“Half of what I say is meaningless
But I say it just to reach you,
Julia”
The Beatles, em Julia
But I say it just to reach you,
Julia”
The Beatles, em Julia
II
Era uma tarde de sábado de fim de inverno. As flores dos pés de ipê enfeitavam o caminho. Pisávamos sobre o meio fio da calçada com sapatos atentos para desviarmos das cores ora amarela, ora roxa e branca que embelezavam o chão. A temperatura caia devagar como nossos passos a caminhar até a estação do metrô.
Meu amigo Lucio e eu íamos recepcionar algumas pessoas do fã clube “Metal Contra as Nuvens” da Legião Urbana em retribuição a festa que havíamos visitado como convidados especiais. Nada podia ser mais pueril do que um intercâmbio de fã clubes da mesma banda. Uma década antes e um encontro assim seria um ato político. Em nossas cabeças política era debater sentimentos em letras de canções.
Contornamos a última curva em direção ao metrô, paro por meio segundo e recolho uma flor caída sobre o asfalto, olho para a entrada da estação e penso se ela também estaria entre os convidados daquela tarde.
Avistamos o grupo pelas estampas inconfundíveis das camisetas. Apesar do vento frio que percorria o interior da estação, os agasalhos ficavam abertos para exposição de um tipo raro de orgulho que carregávamos no peito.
Eles também nos reconhecem e se aproximam. Um grupo de cinco pessoas e apenas uma menina. Repasso com pressa as cortesias masculinas. Ignoro os rostos com qualquer sinal de pêlos. Só tenho olhos para a moça que protegia as mãos nos bolsos do casaco jeans não abotoado. Um sorriso gentil de que eu já te conheço é lançado. Largo os olhos no movimento ligeiro de seu corpo em minha direção, e com apenas uma das mãos, apóia meu rosto contra suas bochechas rosadas.
Era ela, a menina da bandeira, agora como visitante. Rapidamente aprendo seu nome. Tudo fica mais fácil quando se conhece a palavra que se designa uma pessoa.
- Oi!; desculpe a mão gelada, é onde costumo sentir mais frio. Diz retornando os dedos para o bolso do casaco e encolhendo o queixo.
- Não se preocupe, o apartamento é aqui perto. Logo você se sentirá melhor. Apesar de que lá faz muito frio também, talvez você precise de mais uma blusa.

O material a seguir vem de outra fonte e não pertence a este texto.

(** The loop of [compareArrays], on its own: [i] is the index reached. *)
Fixpoint all_from (f : Value -> Value -> bool) (rest : list Slot) (b : Value)
    (i : nat) : bool :=
  match rest with
  | [] => true
  | s :: rest' => f (read s) (index b i) && all_from f rest' b (S i)
  end.

(** The loop of [every], which skips the holes of [rest]. *)
Fixpoint every_from (f : Value -> Value -> bool) (rest : list Slot)
    (b : Value) (i : nat) : bool :=
  match rest with
  | [] => true
  | None :: rest' => every_from f rest' b (S i)
  | Some v :: rest' => f v (index b i) && every_from f rest' b (S i)
  end.

(** No slot of the list is empty. *)
Definition no_hole (slots : list Slot) : bool :=
  forallb (fun s => match s with Some _ => true | None => false end) slots.

(** An array without hole at any depth. *)
Fixpoint dense (v : Value) : bool :=
  match v with
  | VArray _ _ slots =>
      forallb (fun s => match s with
                        | Some v' => dense v'
                        | None => false
                        end) slots
  | _ => true
  end.

(** ** Further vocabulary *)

(** Every label a strict [getRealType] can return, and the five that the
    permissive one lacks. *)
Definition all_labels : list string := coarse_labels ++ refinements.

Definition late_labels : list string :=
  ["map"; "error"; "arrayBuffer"; "dataView"; "promise"].

(** [knownTypes] and a BigInt: twenty values of twenty refined types. *)
Definition twenty_types : Value :=
  VArray 200 [] (Some (VBigInt 1) :: slots_of knownTypes).

(** [knownTypes] of [src/index.js]: thirteen values. *)
Definition knownTypes_permissive : Value :=
  VArray 210 [] (firstn 13 (slots_of knownTypes)).

(** [[{}, null, true, !null, !!null]], the items of [five_items] in
    another order. *)
Definition five_items_reordered : Value :=
  VArray 22 []
    [Some (VObject 21 false []); Some VNull; Some (VBoolean true);
     Some (VBoolean true); Some (VBoolean false)].

(** The labels a listing holds, and the number of empty slots. *)
Fixpoint assigned {A : Type} (l : list (option A)) : list A :=
  match l with
  | [] => []
  | Some x :: l' => x :: assigned l'
  | None :: l' => assigned l'
  end.

Fixpoint holes {A : Type} (l : list (option A)) : nat :=
  match l with
  | [] => 0
  | Some _ :: l' => holes l'
  | None :: l' => S (holes l')
  end.

(** A NaN, at any depth of an array. *)
Fixpoint has_NaN (v : Value) : bool :=
  match v with
  | VNumber x => number_isNaN x
  | VArray _ _ slots =>
      existsb (fun s => match s with
                        | Some v' => has_NaN v'
                        | None => false
                        end) slots
  | _ => false
  end.

(** A run of the harness: the calls a file makes at its top level, in
    order, from the console [console]. *)
Inductive Call : Type :=
  | call_testBlock (name : string)
  | call_test (whatWeTest : string) (actualResult expectedResult : Value).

- Talvez eu aceite um par de luvas! Replica mordendo o lábio inferior, inclinando a cabeça levemente sobre o ombro esquerdo.
O vento da estação rente aos meus cílios é um silêncio revelador. Ao contrario das mãos dela, as minhas suam. Se ela precisa de mais agasalho, eu posso doar o meu. Diferente do combinado, sinto vontade de mandar todos embora: seus amigos, meu amigo e todas as outras pessoas que nos esperavam no apartamento. Queria aquela tarde para saber bem mais do que apenas seu nome. Queria bem mais do que dividir nossa experiência de shows. Queria bem mais do que a narrativa de algumas histórias. Queria lhe oferecer minha boca para aquecer seu corpo.
Eu quase que podia vê-la entrando sozinha no quarto e abrindo a segunda gaveta da direita, debaixo para cima do guarda roupas e escolhendo um par de meias. Quase que podia imaginá-la saindo do banheiro só de toalha e andando descalça pela sala para depois me pedir para aquecer seus pés. Quase que podia sentir a fragrância da paixão percorrer os braços dos meus óculos. Quase que ainda posso tocá-la só de pronunciar seu nome.
Maria Elisa. Nunca mais esqueci esse lindo nome.
Maria Elisa. Cabelos negros ondulados em contraste com a pele branca, lisa qual cerâmica a escorregar. Olhos de amêndoas descascadas, lânguidos e repuxados como a provocar um mistério entre o norte e o oriente. Lábios lascivos de exclamações invertidas a duvidar de sentidos e intenções. O grande prazer dos sentidos é não exigir razão.
Lembro agora que naquela tarde eu não tinha luvas para te emprestar, mas levaste minha blusa de lã e uma flor roxa contigo.
Agora sei por que sempre olho com carinho para todo pé de ipê que amanhece desagasalhado para minhas retinas.